What to produce: Only one stretch of the records below should be repeated. It starts with the line containing "takes a square" and goes on through the line containing "numbers, to run", exactly as written.

Record excerpts:
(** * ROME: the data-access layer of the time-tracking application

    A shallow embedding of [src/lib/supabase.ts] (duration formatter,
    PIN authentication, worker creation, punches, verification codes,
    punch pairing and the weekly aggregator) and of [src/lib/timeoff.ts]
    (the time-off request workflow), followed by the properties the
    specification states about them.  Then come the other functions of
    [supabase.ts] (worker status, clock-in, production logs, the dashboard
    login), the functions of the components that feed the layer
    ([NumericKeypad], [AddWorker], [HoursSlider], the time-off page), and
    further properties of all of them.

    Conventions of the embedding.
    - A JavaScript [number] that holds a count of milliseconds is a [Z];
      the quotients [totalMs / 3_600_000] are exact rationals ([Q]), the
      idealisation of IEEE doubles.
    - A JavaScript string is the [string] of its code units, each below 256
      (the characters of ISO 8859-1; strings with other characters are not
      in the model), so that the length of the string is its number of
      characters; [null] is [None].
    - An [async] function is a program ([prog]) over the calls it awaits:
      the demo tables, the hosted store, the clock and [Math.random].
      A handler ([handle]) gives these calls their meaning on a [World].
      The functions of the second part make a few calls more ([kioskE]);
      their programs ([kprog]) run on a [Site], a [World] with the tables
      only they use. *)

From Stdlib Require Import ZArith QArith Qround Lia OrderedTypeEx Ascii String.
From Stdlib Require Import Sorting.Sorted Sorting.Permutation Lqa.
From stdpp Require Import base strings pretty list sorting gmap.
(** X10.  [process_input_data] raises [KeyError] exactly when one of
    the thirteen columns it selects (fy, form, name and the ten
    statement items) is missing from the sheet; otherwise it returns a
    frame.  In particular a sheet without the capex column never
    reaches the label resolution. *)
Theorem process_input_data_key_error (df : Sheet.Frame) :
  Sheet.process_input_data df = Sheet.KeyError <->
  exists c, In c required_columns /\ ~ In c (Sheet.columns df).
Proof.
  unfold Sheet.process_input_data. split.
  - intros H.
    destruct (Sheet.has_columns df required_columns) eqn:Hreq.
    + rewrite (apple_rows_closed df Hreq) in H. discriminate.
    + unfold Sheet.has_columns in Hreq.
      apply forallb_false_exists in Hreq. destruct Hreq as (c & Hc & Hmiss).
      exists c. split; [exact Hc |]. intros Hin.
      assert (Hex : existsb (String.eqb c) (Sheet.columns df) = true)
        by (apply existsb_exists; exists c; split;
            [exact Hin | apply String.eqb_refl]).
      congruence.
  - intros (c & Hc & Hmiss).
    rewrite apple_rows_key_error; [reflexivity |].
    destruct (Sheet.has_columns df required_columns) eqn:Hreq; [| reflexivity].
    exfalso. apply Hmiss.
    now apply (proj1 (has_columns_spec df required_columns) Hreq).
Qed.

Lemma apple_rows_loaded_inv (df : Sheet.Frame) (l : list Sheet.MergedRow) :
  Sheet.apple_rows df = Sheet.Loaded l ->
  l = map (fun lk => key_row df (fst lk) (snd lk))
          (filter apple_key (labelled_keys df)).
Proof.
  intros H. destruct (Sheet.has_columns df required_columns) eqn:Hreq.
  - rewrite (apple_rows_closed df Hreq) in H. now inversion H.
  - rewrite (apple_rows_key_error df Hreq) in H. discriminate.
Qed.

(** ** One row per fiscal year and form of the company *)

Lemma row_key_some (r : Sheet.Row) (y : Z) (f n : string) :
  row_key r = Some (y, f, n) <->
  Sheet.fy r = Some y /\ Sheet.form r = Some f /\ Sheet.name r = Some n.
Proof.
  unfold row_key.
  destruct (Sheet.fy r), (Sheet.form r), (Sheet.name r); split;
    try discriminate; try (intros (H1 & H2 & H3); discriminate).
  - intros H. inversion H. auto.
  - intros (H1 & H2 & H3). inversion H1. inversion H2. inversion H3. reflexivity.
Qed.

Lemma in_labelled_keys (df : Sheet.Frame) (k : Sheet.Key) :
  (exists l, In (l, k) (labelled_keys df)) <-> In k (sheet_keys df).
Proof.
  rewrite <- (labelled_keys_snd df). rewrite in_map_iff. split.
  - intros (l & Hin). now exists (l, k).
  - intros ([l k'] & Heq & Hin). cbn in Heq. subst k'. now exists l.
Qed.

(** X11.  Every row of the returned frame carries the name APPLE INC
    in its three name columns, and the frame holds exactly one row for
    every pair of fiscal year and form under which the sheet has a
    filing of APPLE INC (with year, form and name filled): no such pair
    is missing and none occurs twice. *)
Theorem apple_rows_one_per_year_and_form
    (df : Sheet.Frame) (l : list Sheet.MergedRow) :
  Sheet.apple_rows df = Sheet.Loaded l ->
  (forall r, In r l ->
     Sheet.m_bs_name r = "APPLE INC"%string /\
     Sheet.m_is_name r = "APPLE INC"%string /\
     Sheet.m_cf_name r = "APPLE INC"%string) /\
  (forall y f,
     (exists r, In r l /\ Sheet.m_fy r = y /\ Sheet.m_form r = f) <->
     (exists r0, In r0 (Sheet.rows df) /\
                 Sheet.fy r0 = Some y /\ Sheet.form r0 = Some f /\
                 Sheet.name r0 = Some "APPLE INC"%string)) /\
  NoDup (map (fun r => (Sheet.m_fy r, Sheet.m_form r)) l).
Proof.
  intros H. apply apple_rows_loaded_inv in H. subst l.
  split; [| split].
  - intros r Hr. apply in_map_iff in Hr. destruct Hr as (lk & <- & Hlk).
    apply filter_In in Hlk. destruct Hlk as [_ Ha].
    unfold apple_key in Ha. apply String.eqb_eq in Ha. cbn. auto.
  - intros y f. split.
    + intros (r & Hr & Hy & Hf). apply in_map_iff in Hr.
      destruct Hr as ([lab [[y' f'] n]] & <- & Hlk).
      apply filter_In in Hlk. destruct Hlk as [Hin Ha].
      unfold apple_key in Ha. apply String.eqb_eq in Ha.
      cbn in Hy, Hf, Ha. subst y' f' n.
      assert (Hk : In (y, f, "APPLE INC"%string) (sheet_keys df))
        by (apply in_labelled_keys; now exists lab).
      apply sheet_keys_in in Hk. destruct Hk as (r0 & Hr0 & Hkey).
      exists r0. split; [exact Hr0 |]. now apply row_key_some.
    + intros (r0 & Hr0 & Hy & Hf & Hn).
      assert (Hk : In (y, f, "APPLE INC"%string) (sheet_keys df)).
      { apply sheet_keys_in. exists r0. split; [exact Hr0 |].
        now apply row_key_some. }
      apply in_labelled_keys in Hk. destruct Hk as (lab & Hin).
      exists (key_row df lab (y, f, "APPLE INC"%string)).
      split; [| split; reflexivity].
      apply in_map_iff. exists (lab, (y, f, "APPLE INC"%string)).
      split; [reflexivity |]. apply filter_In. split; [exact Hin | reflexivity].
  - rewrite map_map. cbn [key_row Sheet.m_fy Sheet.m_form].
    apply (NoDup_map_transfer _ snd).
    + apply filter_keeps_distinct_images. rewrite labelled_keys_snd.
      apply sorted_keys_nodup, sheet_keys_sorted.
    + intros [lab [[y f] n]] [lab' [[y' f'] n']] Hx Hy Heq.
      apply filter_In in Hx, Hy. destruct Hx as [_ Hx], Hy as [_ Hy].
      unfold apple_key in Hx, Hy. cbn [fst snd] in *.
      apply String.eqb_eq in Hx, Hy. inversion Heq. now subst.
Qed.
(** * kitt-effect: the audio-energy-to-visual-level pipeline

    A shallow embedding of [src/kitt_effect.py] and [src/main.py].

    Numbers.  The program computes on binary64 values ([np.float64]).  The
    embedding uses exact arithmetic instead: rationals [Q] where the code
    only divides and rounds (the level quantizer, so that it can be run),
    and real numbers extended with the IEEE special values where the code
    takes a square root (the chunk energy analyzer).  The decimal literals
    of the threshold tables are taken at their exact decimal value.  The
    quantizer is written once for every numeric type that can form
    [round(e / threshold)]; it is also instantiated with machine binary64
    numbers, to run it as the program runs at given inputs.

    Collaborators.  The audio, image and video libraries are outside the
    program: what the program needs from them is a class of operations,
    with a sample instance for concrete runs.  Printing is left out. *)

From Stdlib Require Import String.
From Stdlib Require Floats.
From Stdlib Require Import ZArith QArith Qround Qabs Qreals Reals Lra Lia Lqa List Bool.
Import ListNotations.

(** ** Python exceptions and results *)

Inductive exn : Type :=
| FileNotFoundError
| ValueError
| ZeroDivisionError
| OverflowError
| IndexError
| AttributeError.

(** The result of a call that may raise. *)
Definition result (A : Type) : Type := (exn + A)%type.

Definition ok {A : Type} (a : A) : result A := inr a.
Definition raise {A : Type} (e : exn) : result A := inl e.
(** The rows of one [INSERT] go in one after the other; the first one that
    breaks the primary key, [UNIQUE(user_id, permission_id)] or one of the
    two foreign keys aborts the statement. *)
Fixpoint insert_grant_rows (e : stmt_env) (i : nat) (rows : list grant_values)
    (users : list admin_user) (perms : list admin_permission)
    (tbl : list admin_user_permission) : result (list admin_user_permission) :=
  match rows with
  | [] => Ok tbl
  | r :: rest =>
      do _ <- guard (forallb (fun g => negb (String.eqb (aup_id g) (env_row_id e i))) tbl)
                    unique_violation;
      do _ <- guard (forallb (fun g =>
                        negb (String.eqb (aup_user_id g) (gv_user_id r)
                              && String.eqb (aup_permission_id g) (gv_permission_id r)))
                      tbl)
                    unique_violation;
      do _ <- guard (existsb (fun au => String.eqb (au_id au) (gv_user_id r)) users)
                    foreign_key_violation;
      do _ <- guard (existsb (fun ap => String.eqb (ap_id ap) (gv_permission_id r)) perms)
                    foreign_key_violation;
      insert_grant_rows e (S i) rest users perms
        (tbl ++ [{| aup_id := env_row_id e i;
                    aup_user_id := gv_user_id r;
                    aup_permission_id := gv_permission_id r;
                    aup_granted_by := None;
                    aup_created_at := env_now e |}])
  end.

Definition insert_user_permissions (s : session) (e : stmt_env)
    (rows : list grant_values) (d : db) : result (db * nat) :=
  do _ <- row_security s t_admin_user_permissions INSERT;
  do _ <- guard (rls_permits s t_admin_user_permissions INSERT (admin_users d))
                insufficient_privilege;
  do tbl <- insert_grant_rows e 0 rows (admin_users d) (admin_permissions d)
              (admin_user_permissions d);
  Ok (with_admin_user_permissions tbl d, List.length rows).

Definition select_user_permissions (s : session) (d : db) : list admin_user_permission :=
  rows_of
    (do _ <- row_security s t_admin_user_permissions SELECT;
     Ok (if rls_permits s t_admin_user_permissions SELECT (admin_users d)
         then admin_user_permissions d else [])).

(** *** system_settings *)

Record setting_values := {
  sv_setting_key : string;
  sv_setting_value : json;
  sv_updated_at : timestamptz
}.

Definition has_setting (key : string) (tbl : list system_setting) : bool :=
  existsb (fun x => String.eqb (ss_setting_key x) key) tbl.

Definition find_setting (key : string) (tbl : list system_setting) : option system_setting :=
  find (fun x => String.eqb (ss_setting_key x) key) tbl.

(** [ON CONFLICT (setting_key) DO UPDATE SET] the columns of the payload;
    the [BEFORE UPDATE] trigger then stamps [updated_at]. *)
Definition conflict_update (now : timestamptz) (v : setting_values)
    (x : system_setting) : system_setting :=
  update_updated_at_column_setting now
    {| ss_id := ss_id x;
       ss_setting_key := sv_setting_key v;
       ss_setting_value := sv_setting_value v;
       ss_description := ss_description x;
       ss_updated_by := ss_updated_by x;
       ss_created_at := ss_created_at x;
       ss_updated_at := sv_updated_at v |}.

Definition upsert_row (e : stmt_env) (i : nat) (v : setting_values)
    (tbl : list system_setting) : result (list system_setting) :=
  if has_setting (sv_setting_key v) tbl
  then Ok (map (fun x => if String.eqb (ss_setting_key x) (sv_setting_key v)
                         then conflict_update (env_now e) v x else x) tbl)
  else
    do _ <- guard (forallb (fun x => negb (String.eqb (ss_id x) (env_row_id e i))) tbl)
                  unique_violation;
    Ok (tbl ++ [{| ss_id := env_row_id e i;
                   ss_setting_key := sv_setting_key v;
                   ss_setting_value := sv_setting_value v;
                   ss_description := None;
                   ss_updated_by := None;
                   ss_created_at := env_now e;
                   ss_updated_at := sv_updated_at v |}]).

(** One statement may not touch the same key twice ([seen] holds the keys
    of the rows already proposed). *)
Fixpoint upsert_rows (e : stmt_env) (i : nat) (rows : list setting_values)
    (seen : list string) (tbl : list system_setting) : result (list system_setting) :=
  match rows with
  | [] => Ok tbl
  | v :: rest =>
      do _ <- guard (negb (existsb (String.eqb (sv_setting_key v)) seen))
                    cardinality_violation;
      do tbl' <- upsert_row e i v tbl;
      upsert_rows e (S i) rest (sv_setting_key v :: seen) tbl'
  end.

Worked solution:
    takes a square root (the chunk energy analyzer).  The decimal literals
    of the threshold tables are taken at their exact decimal value.  The
    quantizer is written once for every numeric type that can form
    [round(e / threshold)]; it is also instantiated with machine binary64
    numbers, to run it as the program runs at given inputs.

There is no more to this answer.